The listing below contains a span that opens with the line containing "Record quiet_move (p" and closes with the line containing "q_zero : forall". Return that span exactly.
===== Recorded information
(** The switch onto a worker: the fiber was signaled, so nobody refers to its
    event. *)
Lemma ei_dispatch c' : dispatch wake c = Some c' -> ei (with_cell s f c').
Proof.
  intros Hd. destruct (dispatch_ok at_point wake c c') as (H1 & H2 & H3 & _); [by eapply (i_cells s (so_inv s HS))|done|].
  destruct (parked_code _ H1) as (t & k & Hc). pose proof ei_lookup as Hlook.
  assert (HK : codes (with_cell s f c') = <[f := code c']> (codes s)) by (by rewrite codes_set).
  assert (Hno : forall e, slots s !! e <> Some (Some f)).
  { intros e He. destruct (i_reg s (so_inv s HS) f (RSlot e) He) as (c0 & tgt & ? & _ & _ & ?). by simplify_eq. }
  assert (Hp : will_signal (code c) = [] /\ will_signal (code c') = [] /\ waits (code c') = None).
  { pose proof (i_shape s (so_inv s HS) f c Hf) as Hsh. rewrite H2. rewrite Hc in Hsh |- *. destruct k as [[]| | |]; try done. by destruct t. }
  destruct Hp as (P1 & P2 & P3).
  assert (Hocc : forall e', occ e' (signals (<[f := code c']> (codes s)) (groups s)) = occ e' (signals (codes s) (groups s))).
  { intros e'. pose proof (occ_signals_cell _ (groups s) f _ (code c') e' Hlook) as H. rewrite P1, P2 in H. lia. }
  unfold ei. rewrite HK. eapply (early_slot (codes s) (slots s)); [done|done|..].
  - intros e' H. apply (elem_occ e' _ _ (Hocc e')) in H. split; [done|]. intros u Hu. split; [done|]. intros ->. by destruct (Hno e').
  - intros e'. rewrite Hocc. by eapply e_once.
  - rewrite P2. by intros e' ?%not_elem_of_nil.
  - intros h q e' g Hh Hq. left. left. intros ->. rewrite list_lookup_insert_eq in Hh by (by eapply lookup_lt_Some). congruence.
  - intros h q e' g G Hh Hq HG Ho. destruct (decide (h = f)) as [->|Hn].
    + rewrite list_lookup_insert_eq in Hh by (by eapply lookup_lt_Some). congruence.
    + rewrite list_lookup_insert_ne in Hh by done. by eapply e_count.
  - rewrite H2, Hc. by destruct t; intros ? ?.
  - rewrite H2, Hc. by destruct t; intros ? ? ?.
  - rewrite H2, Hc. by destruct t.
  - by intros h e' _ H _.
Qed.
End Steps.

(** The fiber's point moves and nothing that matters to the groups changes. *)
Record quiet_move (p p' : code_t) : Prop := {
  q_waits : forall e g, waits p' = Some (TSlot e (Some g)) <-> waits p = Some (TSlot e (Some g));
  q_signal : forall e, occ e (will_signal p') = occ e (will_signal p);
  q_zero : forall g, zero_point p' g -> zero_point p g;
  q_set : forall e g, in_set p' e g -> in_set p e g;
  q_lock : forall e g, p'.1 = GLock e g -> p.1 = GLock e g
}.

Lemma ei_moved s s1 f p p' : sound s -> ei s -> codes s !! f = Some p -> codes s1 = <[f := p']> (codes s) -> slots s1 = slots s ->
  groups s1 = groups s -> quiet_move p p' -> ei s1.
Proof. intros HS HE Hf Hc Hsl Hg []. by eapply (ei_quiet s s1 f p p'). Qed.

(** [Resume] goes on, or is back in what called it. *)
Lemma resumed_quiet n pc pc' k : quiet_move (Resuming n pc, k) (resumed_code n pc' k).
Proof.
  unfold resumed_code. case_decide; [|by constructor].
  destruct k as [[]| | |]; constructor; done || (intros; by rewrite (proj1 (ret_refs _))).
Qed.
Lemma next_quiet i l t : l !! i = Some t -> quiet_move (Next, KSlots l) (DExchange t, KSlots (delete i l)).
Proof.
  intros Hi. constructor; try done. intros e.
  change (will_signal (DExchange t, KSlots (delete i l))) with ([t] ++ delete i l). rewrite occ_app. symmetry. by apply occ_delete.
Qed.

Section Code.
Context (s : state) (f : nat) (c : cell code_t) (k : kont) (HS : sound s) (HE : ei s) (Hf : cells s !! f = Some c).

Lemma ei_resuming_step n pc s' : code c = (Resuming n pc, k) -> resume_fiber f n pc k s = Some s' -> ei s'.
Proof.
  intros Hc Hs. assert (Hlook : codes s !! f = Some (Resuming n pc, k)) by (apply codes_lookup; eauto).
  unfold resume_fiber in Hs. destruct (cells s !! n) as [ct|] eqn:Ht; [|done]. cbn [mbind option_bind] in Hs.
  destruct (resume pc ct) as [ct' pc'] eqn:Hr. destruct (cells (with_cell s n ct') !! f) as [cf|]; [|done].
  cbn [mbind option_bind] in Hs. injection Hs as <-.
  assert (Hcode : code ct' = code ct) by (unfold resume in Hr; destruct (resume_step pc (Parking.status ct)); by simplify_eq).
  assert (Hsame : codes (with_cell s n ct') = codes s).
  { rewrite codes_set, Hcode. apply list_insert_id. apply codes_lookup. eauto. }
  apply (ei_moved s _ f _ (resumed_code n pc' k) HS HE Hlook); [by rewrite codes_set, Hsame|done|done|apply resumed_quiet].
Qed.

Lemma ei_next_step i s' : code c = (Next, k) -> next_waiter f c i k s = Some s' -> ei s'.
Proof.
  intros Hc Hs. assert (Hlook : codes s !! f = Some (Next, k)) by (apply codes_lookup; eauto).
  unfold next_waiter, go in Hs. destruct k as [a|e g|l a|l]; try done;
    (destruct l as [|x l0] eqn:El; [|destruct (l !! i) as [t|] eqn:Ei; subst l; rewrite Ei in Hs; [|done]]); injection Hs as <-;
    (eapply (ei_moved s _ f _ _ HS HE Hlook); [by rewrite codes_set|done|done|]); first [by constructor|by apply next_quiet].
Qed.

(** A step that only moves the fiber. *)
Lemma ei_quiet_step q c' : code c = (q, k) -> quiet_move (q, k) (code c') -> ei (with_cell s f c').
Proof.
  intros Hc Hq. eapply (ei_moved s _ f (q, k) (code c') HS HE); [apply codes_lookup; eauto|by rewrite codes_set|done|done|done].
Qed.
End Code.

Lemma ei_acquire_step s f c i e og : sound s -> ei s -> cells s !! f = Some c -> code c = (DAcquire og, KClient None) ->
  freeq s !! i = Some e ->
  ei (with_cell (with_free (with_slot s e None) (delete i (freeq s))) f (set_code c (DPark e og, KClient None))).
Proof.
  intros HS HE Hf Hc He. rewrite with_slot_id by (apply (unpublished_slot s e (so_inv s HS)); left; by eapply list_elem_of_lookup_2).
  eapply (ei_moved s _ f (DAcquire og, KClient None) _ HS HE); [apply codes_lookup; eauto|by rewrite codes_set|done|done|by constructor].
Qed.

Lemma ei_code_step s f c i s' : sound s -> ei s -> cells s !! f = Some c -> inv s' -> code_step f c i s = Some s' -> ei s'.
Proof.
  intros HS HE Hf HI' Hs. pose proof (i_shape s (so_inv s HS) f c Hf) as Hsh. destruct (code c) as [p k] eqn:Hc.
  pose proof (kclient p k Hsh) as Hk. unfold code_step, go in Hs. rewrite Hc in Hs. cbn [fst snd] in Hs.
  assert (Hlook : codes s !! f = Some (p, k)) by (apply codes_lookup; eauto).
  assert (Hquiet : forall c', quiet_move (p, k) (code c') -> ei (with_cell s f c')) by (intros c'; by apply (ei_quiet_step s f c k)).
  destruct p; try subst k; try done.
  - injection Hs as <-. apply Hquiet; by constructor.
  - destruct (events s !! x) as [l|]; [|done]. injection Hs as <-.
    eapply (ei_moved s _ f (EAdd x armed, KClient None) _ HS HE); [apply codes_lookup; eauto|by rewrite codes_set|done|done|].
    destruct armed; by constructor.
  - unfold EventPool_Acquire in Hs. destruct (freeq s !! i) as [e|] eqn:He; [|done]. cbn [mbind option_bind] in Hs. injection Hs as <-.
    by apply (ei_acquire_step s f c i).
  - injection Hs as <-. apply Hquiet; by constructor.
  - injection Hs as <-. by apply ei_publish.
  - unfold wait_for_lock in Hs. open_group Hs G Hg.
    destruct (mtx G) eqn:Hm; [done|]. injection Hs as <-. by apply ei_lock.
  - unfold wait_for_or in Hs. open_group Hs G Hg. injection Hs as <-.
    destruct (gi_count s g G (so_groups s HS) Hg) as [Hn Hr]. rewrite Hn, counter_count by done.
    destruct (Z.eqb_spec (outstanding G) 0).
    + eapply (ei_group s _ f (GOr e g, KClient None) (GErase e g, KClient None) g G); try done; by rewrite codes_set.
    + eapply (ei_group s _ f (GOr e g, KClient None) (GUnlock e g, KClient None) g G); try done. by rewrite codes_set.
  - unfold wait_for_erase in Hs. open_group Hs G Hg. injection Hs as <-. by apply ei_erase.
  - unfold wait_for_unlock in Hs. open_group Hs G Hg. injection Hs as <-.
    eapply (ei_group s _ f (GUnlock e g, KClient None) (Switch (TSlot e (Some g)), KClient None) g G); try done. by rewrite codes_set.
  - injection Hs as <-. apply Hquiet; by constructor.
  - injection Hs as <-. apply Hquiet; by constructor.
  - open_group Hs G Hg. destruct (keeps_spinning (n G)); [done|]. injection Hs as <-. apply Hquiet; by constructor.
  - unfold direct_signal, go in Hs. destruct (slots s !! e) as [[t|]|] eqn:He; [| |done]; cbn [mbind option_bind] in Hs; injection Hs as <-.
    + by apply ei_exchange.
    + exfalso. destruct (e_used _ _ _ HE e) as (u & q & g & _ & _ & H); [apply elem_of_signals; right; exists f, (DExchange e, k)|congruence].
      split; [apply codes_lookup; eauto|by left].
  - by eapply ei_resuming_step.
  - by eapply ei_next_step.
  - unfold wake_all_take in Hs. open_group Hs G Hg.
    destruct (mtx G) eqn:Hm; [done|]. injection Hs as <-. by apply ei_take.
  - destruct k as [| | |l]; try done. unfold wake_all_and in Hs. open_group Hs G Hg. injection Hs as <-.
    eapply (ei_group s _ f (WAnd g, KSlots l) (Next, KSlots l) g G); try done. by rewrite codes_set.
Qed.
==========
Reply
Record quiet_move (p p' : code_t) : Prop := {
  q_waits : forall e g, waits p' = Some (TSlot e (Some g)) <-> waits p = Some (TSlot e (Some g));
  q_signal : forall e, occ e (will_signal p') = occ e (will_signal p);
  q_zero : forall g, zero_point p' g -> zero_point p g;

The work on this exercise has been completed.